Many UK Politicians blamed this incident on the strict lockdown laws implemented during the Pandemic. This uncanny situation comes at a time when many are clamouring for a proper exit strategy out of lockdown by the Government while others are calling for better alternative plans from Her Majesty’s Opposition who for a 27th week have been trailing the Tories.
The main question that is eminent in both situations is the need for “vision”. While Sir Robert Peel may only have had two terms totaling roughly 6 years as Prime Minister, he was the pioneer not only in developing the Conservative Party but rather creating the components of the party system as we know it.
Peel taught us that vision was key to Political success. Peel by his convictions and commitment to Politics brought new strength to a system in need of energy & innovation.
His idea of Governance wasn’t based on power but based on development.

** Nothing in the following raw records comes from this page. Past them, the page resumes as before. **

(* ===== verification/LedgerTheorems.v ===== *)
(** * Properties of the command ledger *)

From Stdlib Require Import ZArith Lia Bool Ascii String Sorting.
From stdpp Require Import base tactics list strings gmap relations.
From S2P Require Import Prelude GoStrings Sqlstore Diagnostics Ledger LedgerRows LedgerOps LedgerSteps LedgerExclusion LedgerFacts.

Local Open Scope string_scope.
Local Open Scope list_scope.
Local Open Scope bool_scope.
Local Open Scope Z_scope.

Section Properties.
Context `{Collation} `{Platform} (historyLimit : Z).

(** ** Every reachable ledger *)

(** C37. Whatever sequence of calls the ledger has served, ids are unique and
    each row has a valid id, a limit of one to eight attempts, an authority epoch
    of at least one, one of the seven states the ledger uses, a scheduled retry
    only if it opted in, has attempts left and a next attempt, and nothing but
    the outcome once it succeeded.  A row whose upload did not end late, that is
    after its command had stopped waiting for it, is moreover well formed: no
    more attempts used than the limit, none while queued and at least one in
    flight, and a lease deadline only in flight.  Assumed is that the collation
    tells the upload marker from the ledger's other messages. *)
Theorem reachable_rows_wf  (allowed : call -> bool) (st : Store) (late_uploads : list string) :
  marker_distinct -> reachable historyLimit allowed st late_uploads ->
  unique_ids (commands st) /\
  forall r, In r (commands st) -> row_basic r /\ (untouched late_uploads r -> row_wf r).
Proof. intros Hd Hr. by eapply reachable_ledger_wf. Qed.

As we saw in 1833/34 Peel resented the idea of joining votes with the Irish and Radicals to force the Whig Government out, even if it meant obtaining Government.
Peel is quoted as saying: “there is no use in defeating, no use in excluding a Government unless you can replace it by one formed on principle more consonant to your own – our policy ought to be rather to conciliate the goodwill of the sober-minded and well-disposed portion of the community, and thus lay the foundation of future strength, than to urge an opposition on mere party grounds, and for purpose of more temporary triumph”
In essence, Peel was telling future political generations that one must not seek power for mere victory but rather for performance and for the better good. Reflecting on the present situation before us today, this is a line of thought which Labour should deeply consider as we have seen them throughout the Pandemic totally ignore recommendations for the national welfare but rather play for cheap political gain.
In 1834 when the King had dismissed the Melbourne Ministry, he sent for Peel who had to travel back from France. Upon accepting the King’s offer of First Lord of the Treasury Peel’s aim was to have a General Election so he could increase his majority. However, before he could dissolve Parliament, he had to seek re-election in his own Tamworth constituency.
In an effort to quickly get his vision out before the entire general election, Peel launched the Tamworth Manifesto which would tell not only of his vision for his constituency but all of England. Robert Peel had created the cornerstone of all elections – the manifesto of plans.
In the last few years, we have seen the importance of Manifestos such as in 2017 when Theresa May’s manifesto cost the Tories their majority while today, we see Sir Kier Starmer’s lack of vision to even fill a manifesto is costing Labour badly at the polls.
Robert Peel would then show us the importance of political vision again with his creation of Constituency Associations.
In the 1834 election, Peel working with Francis Bonham utilized the Carlton Club to create Constituency Associations around England which would help spread the vision of the Conservative Party. Nearly two centuries later, it is clear Boris Johnson understood the value of the Conservative Associations as they aided him in Red wall seats to elect Tory Candidates for the first time ever.
Sir Robert Peel understood the role of spreading political vision because in the 1800s there weren’t any televisions or social media as we know it today. Therefore, people throughout England, while not knowing what Peel looked like, would know of his vision through the Constituency Associations.
The election of 1841 came seven years after Peel’s initial creation of the Manifesto, party structure, and use of the term Conservative. But over that seven years, it was filled with hard work in building a party that would be successful in defeating the Whigs.
Looking back at the 1841 election, Peel showed through the remarkable results that political vision would bring Parliamentary democracy in line with true people-centred representation. The General Election of 1841 is described by Douglas Hurd’s biography of Peel as the “first time in British History a Government had been overturned not by the King or a vote in Parliament but by a vote of the British people”
While the Conservatives may be polling higher than Labour at the moment this is no time for complacency and Boris together with the top brass of the Cabinet must do all in their power to strengthen these bodies by listening to their views to ensure electoral stability.
Had John Major done this, maybe the Tories would not have been smashed in 1997.
Sir Robert Peel created the foundations of the Conservative Party and electoral reform. Though simple, if mastered it represents the key to electoral success.
In Pandemic times where party’s need to be in touch with citizens, Peel’s modus operandi leaves us with the map to political office.